En tren a Skipton. Envío fotos de la estación a las amistades de Langreo, para que vean cómo van a quedar las estaciones después del soterramiento; no les hace gracia la broma. Todavía en estos días, después de 14 años de obras, dice alguien, teóricamente responsable en asuntos gubernamentales, que “no se pueden hacer milagros”. Que sois unos impacientes, hombre.
Hay una diferencia grande de equipamientos y servicios. Los paneles informativos y locución funcionan, sabes a dónde vas y qué paradas te esperan; en la FEVE asturiana es común que los letreros sobre las puertas sean de otra línea, así que a la altura de Xivares puedes creer que falta poco para Carbayín. En RENFE, sin embargo, han rotulado las estaciones en inglés, muy útiles para ir de Ciañu a La Corredoria. Falta un aviso, común en el Reino Unido, Keep an eye in baggage; o sea, echa un güeyu a les maletes, manín.
Estación de Skipton.

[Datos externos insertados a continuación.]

(** A message for a group that the receiver knows is announced and shown there,
    under the sender it claims; that its peer or its claimed sender is a member is
    asked nowhere. *)
Theorem group_message_shown e msg from s grp limit : Storage.no_fault (se_env e) → wf_subs s →
  slen from ≤ maxPeerIDLen → Validate msg = Ok () → trimmed (msg_GroupID msg) → msg_GroupID msg ≠ EmptyString →
  GetGroup (msg_GroupID msg) (sv_groups s) = Some grp →
  Storage.db_messages (Storage.w_db (sv_world s)) !! msg_ID msg = None →
  let s' := (handleInbound msg from e s).2 in
  (length (posted (msg_GroupID msg) s') ≤ shown_limit limit)%nat →
  ∃ l, (GetMessages (msg_GroupID msg) limit e s').1 = Ok l ∧ shows (msg_ID msg) (msg_SenderID msg) (msg_Body msg) false l.
Proof.
  intros He Hs Hl Hv Ht Hne Hg Hn. cbn zeta. intros Hlen.
  destruct (handleInbound_spec e msg from s He Hs Hl Hv) as (Hgr & _ & _ & [t Hrow] & _). rewrite Hn in Hrow.
  match type of Hrow with _ = <[?i := ?row]> ?m =>
    assert (HrowB : Storage.db_messages (Storage.w_db (sv_world (handleInbound msg from e s).2)) !! i = Some row)
      by (rewrite Hrow; apply lookup_insert_eq) end.
  rewrite <- Hgr in Hg.
  destruct (group_shows e He (msg_GroupID msg) limit _ _ _ grp Ht Hne Hg HrowB) as (l & Hl' & Hsh); [|done|].
  - unfold Storage.in_group. cbn [Storage.message_to_row Storage.row_group_id].
    unfold Storage.nullIfEmpty. rewrite Ht, decide_False by done. by apply bool_decide_eq_true_2.
  - exists l. split; [exact Hl'|exact Hsh].
Qed.

(** Mallory, who is no member, posts to the room in the name of alice. *)
Definition posing : Message := mkMessage 1 "9" TypeChat "alice" EmptyString "room" unix_epoch "hi".

Lemma group_message_shown_witness : IsMember "room" "mallory" (sv_groups room_service) = false ∧
  ∃ l, (GetMessages "room" 0 sample_env (handleInbound posing "mallory" sample_env room_service).2).1 = Ok l ∧
    shows "9" "alice" "hi" false l.
Proof.
  split; [vm_compute; reflexivity|].
  destruct (GetGroup "room" (sv_groups room_service)) as [grp|] eqn:E; [|vm_compute in E; discriminate E].
  refine (group_message_shown sample_env posing "mallory" room_service grp 0 (λ _, eq_refl) (proj2 room_in_sync) _ _ _ _ E _ _).
  - vm_compute. discriminate.
  - vm_compute. reflexivity.
  - vm_compute. reflexivity.
  - discriminate.
  - vm_compute. reflexivity.
  - apply Nat.leb_le. vm_compute. reflexivity.
Defined.

(** A message that arrives again is not stored again, but it is announced again. *)
Theorem replay_announced e msg from s i c : Storage.no_fault (se_env e) → wf_subs s →
  slen from ≤ maxPeerIDLen → Validate msg = Ok () →
  i ∈ sv_subs s → sv_chans s !! i = Some c → (S (length (ch_buf c)) < subscriberBuf)%nat →
  let s1 := (handleInbound msg from e s).2 in
  let s2 := (handleInbound msg from e s1).2 in
  Storage.db_messages (Storage.w_db (sv_world s2)) = Storage.db_messages (Storage.w_db (sv_world s1)) ∧
  sv_chans s2 !! i = Some (mkChan (ch_buf c ++ [inbound_event msg from s; inbound_event msg from s]) false).
Proof.
  intros He Hs Hl Hv Hi Hc Hlen. cbn zeta.
  destruct (handleInbound_spec e msg from s He Hs Hl Hv) as (_ & Hn1 & Hsub & [t1 Hr1] & Hev1).
  specialize (Hev1 i c Hi Hc ltac:(lia)).
  pose proof (subs_op e (OpInbound msg from) s Hs) as Hs1. cbn [run_op] in Hs1.
  set (s1 := (handleInbound msg from e s).2) in *.
  destruct (handleInbound_spec e msg from s1 He Hs1 Hl Hv) as (_ & _ & _ & [t2 Hr2] & Hev2). split.
  - rewrite Hr2. destruct (Storage.db_messages (Storage.w_db (sv_world s1)) !! msg_ID msg) eqn:E; [done|].
    exfalso. rewrite Hr1 in E. destruct (_ !! msg_ID msg) eqn:E0; [by rewrite E0 in E|]. by rewrite lookup_insert_eq in E.
  - assert (Hsame : inbound_event msg from s1 = inbound_event msg from s)
      by (unfold inbound_event, getPeerName; by rewrite Hn1).
    rewrite (Hev2 i (mkChan (ch_buf c ++ [inbound_event msg from s]) false)); cbn [ch_buf].
    + by rewrite Hsame, <- app_assoc.
    + by rewrite Hsub.
    + done.
    + rewrite length_app. cbn. lia.
Qed.
(* ===== verification/Styles.v ===== *)
(** * The styles

    [internal/ui/styles.go]: the palette, and what each style of [Terminal] is made
    of.  The builder of lipgloss is a record with one function per method; how it
    is drawn remains lipgloss' own, but the frame a style puts around a text is the
    sum of its border, padding and margin. *)

From S2P Require Import Prelude GoStrings GoTime Json GoRunes Terminal Panels.

Open Scope Z_scope.

Module Styles.

(** ** The palette *)

Definition Color := string.
Definition colorAccent : Color := "#7C6EF7".
Definition colorAccentDim : Color := "#4B4298".
Definition colorOnline : Color := "#3DDC84".
Definition colorOffline : Color := "#FF5370".
Definition colorPending : Color := "#FFB300".
Definition colorBgBase : Color := "#0F0F1A".
Definition colorBgPanel : Color := "#161625".
Definition colorBgSel : Color := "#23233A".
Definition colorBgInput : Color := "#1B1B2E".
Definition colorFgPrimary : Color := "#E2E0FF".
Definition colorFgMuted : Color := "#6E6E8A".
Definition colorFgSender : Color := "#A99FFF".
Definition colorFgSelf : Color := colorAccent.
Definition colorBorder : Color := "#2E2E50".
Definition colorBorderFocus : Color := colorAccent.

(** ** The builder *)

Record Style : Type := mkStyle {
  st_foreground : option Color; st_background : option Color;
  st_bold : bool; st_italic : bool; st_underline : bool;
  st_rounded_border : bool; st_border_foreground : option Color;
  (** vertical, horizontal *)
  st_padding : Z * Z; st_margin_bottom : Z; st_width : option Z; st_string : option string
}.

Definition NewStyle : Style := mkStyle None None false false false false None (0, 0) 0 None None.

Definition Foreground c s := mkStyle (Some c) (st_background s) (st_bold s) (st_italic s) (st_underline s) (st_rounded_border s)
  (st_border_foreground s) (st_padding s) (st_margin_bottom s) (st_width s) (st_string s).
Definition Background c s := mkStyle (st_foreground s) (Some c) (st_bold s) (st_italic s) (st_underline s) (st_rounded_border s)
  (st_border_foreground s) (st_padding s) (st_margin_bottom s) (st_width s) (st_string s).
Definition Bold b s := mkStyle (st_foreground s) (st_background s) b (st_italic s) (st_underline s) (st_rounded_border s)
  (st_border_foreground s) (st_padding s) (st_margin_bottom s) (st_width s) (st_string s).
Definition Italic b s := mkStyle (st_foreground s) (st_background s) (st_bold s) b (st_underline s) (st_rounded_border s)
  (st_border_foreground s) (st_padding s) (st_margin_bottom s) (st_width s) (st_string s).
Definition Underline b s := mkStyle (st_foreground s) (st_background s) (st_bold s) (st_italic s) b (st_rounded_border s)
  (st_border_foreground s) (st_padding s) (st_margin_bottom s) (st_width s) (st_string s).
Definition RoundedBorder s := mkStyle (st_foreground s) (st_background s) (st_bold s) (st_italic s) (st_underline s) true
  (st_border_foreground s) (st_padding s) (st_margin_bottom s) (st_width s) (st_string s).
Definition BorderForeground c s := mkStyle (st_foreground s) (st_background s) (st_bold s) (st_italic s) (st_underline s)
  (st_rounded_border s) (Some c) (st_padding s) (st_margin_bottom s) (st_width s) (st_string s).
Definition Padding v h s := mkStyle (st_foreground s) (st_background s) (st_bold s) (st_italic s) (st_underline s)
  (st_rounded_border s) (st_border_foreground s) (v, h) (st_margin_bottom s) (st_width s) (st_string s).
Definition MarginBottom n s := mkStyle (st_foreground s) (st_background s) (st_bold s) (st_italic s) (st_underline s)
  (st_rounded_border s) (st_border_foreground s) (st_padding s) n (st_width s) (st_string s).
Definition SetWidth n s := mkStyle (st_foreground s) (st_background s) (st_bold s) (st_italic s) (st_underline s)
  (st_rounded_border s) (st_border_foreground s) (st_padding s) (st_margin_bottom s) (Some n) (st_string s).
Definition SetString t s := mkStyle (st_foreground s) (st_background s) (st_bold s) (st_italic s) (st_underline s)
  (st_rounded_border s) (st_border_foreground s) (st_padding s) (st_margin_bottom s) (st_width s) (Some t).

Notation "s |> f" := (f s) (at level 50, left associativity, only parsing).

(** ** The styles *)

Definition docStyle : Style := NewStyle |> Background colorBgBase.
Definition panel : Style := NewStyle |> Background colorBgPanel |> RoundedBorder |> BorderForeground colorBorder.
Definition input : Style :=
  NewStyle |> RoundedBorder |> BorderForeground colorBorder |> Background colorBgInput |> Padding 0 1.

Definition style_of (s : style) : Style :=
  match s with
  | panelStyle => panel
  | panelFocusStyle => panel |> BorderForeground colorBorderFocus
  | statusBarStyle => NewStyle |> Background colorBgPanel |> Foreground colorFgPrimary |> Padding 0 1 |> Bold true
  | statusDotOnline => NewStyle |> Foreground colorOnline |> SetString "●"
  | statusDotOffline => NewStyle |> Foreground colorOffline |> SetString "●"
  | statusDotPending => NewStyle |> Foreground colorPending |> SetString "◌"
  | statusAppName => NewStyle |> Foreground colorAccent |> Bold true |> SetString "SKALL"
  | statusText => NewStyle |> Foreground colorFgMuted
  | sidebarTabActive => NewStyle |> Foreground colorAccent |> Bold true |> Underline true
  | sidebarTabInactive => NewStyle |> Foreground colorFgMuted
  | sidebarItemStyle => NewStyle |> Foreground colorFgPrimary |> Padding 0 1
  | sidebarItemSelected => NewStyle |> Background colorBgSel |> Foreground colorAccent |> Bold true |> Padding 0 1
  | sidebarItemMuted => NewStyle |> Foreground colorFgMuted |> Padding 0 1
  | sidebarDot => NewStyle |> Foreground colorOnline
  | chatHeaderStyle => NewStyle |> Foreground colorAccent |> Bold true |> Padding 0 1
  | msgTimestamp => NewStyle |> Foreground colorFgMuted
  | msgSenderSelf => NewStyle |> Foreground colorFgSelf |> Bold true
  | msgSenderOther => NewStyle |> Foreground colorFgSender |> Bold true
  | msgBodyStyle => NewStyle |> Foreground colorFgPrimary
  | msgEmptyStyle => NewStyle |> Foreground colorFgMuted |> Italic true |> Padding 1 2
  | inputPrompt => NewStyle |> Foreground colorAccent |> Bold true
  | inputBorder => input
  | inputBorderFocus => input |> BorderForeground colorBorderFocus
  | helpOverlayStyle =>
      NewStyle |> Background colorBgPanel |> RoundedBorder |> BorderForeground colorBorderFocus |> Padding 1 3
  | helpTitleStyle => NewStyle |> Foreground colorAccent |> Bold true |> MarginBottom 1
  | helpKeyStyle => NewStyle |> Foreground colorAccent |> Bold true |> SetWidth 16
  | helpDescStyle => NewStyle |> Foreground colorFgPrimary
  | errorBannerStyle => NewStyle |> Background colorOffline |> Foreground colorFgPrimary |> Padding 0 1
  end.

(** ** Specification *)

(** The rows and columns a style adds to a text. *)
Definition frame_rows (s : Style) : Z := (if st_rounded_border s then 2 else 0) + 2 * (st_padding s).1 + st_margin_bottom s.
Definition frame_columns (s : Style) : Z := (if st_rounded_border s then 2 else 0) + 2 * (st_padding s).2.

(** A colour of the palette: a hash and six hexadecimal digits. *)
Definition hex_digit (a : ascii) : bool := is_digit a || ((65 <=? byte_Z a) && (byte_Z a <=? 70)).
Definition hex_color (c : Color) : bool :=
  match c with String a s => bool_decide (a = "#"%char) && (String.length s =? 6)%nat && all_bytes hex_digit s | _ => false end.

End Styles.

Import Panels Styles.

(** ** Properties *)

(** The layout constants are what the styles take: the bar with one line of text is
    [statusHeight] rows high, the input with its line [inputHeight] rows, and the
    focus moves without moving anything, as the focused styles have the same frame
    and differ in the colour of the border alone. *)
Theorem layout_fits :
  frame_rows (style_of statusBarStyle) + 1 = statusHeight ∧
  frame_rows (style_of inputBorder) + 1 = inputHeight ∧
  (∀ a b, (a, b) ∈ [(panelStyle, panelFocusStyle); (inputBorder, inputBorderFocus)] →
     frame_rows (style_of a) = frame_rows (style_of b) ∧ frame_columns (style_of a) = frame_columns (style_of b) ∧
     style_of b = BorderForeground colorBorderFocus (style_of a)).
Proof.
  split; [done|]. split; [done|]. intros a b Hab. repeat (apply elem_of_cons in Hab as [[= -> ->]|Hab]; [by split_and!|]).
  by apply elem_of_nil in Hab.
Qed.

(** Every key of the help fits its column. *)
Theorem help_keys_fit : ∀ k d, (k, d) ∈ helpEntries →
  match st_width (style_of helpKeyStyle) with Some w => Z.of_nat (length (runes k)) < w | None => False end.
Proof.
  assert (H : forallb (λ '(k, _), Z.of_nat (length (runes k)) <? 16) helpEntries = true) by (vm_compute; reflexivity).
  intros k d Hk. rewrite forallb_forall in H. specialize (H (k, d)). apply Z.ltb_lt, H. by apply list_elem_of_In.
Qed.

(** Styles that draw text on a background of their own do not draw it in that
    colour, and all colours are well formed. *)
Theorem styles_readable s :
  (∀ c d, st_foreground (style_of s) = Some c → st_background (style_of s) = Some d → c ≠ d) ∧
  (∀ c, c ∈ [st_foreground (style_of s); st_background (style_of s); st_border_foreground (style_of s)] → from_option hex_color true c = true).
Proof.
  split; [by destruct s; intros c d [= <-] [= <-]|]. intros c Hc.
  repeat (apply elem_of_cons in Hc as [->|Hc]; [by destruct s|]). by apply elem_of_nil in Hc.
Qed.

En 15’ se sube andando al que dicen el castillo mejor conservado de Inglaterra, ahora propiedad de un joyero italiano, que mantiene una parte reservada a su uso personal. La antigua sala de banquetes se alquila para bodas u otros banquetes; debajo están las bodegas, en una pared se explica que solamente el dueño y el mayordomo tenían la llave, como todos vemos en las películas inglesas. Los nobles bebían vino, que venía por barco de Francia a York, mientras que los plebeyos le daban a la cerveza, y reza el rótulo “hacían falta grandes cantidades”.
Dominaba la saga Clifford a cuyo nombre se mantiene en York un curioso castillo circular; aunque la familiar más querida es Anne, que en 1649 salvó la propiedad y la adecentó, el más ensalzado es un varón, George. Anne fue capaz de reconstruir la propiedad después de los desastres de la Segunda Guerra civil, que acabó con la proclamación de la República y la decapitación de Carlos I, bajo el cargo de traición. Los reyes cuando pierden la corona, si no andan listos, lo hacen con cabeza y todo.
En el siglo anterior, el astuto George Clifford había salido corriendo para notificar a la Queen que la invencible flota de Felipe II de España había sido vencida; la agradecida Isabel le aumentó la lista de títulos, bastante larga, por cierto: Third Earl of Cumberland, Thirteen Lord of Skipton, Knight of the Garter, Courtier and Queen´s Champion. (Los he puesto en inglés que suena más pomposo, aunque el lema de los Clifford está en francés, igual que el de la Corona británica. Bromas de los sosos fieles de Su Graciosa Majestad). Luego se metió George en la Compañía de Indias, que, al final, la guerra no es más que un negocio; algo más sangriento, pero mucho más productivo.
Tampoco anda mal el business de los que venden vida eterna. Contaba en el capítulo anterior cómo en la casa parroquial que fue residencia de la familia Brontë se conservaban las planchas en las que constaba el alquiler de los espacios en los bancos eclesiales. En la Holly Trinity Church (Iglesia de la Santa Trinidad) de Skipton disponen de mullidos cojines para traseros y rodillas. A la izquierda del altar encontramos un panel más significativo: la relación de las aportaciones dinerarias de las familias creyentes.
Para ejemplo de los siglos han quedado impresas las voluntades de la familias que cedían los intereses generados por sus capitales en los otros bancos, los financieros, para mitigar necesidades ajenas, como la que sufragaba el reparto para las viudas pobres el día de San Juan Bautista, o la buena de Katherina que en 1784 había donado los réditos de 50 libras “para el pan que debe darse en la iglesia” (se aclara a renglón seguido que “ahora paga por el Craven Bank”) También ha quedado grabado el problema de la morosidad, porque otra Katherina, Parker, había dejado los intereses de 30 libras en 1756, pero “no paga desde 1825”. Habrían pasado 65 años, es de suponer que habría fallecido, pero para el párroco, creyente en la vida eterna, una promesa es una promesa.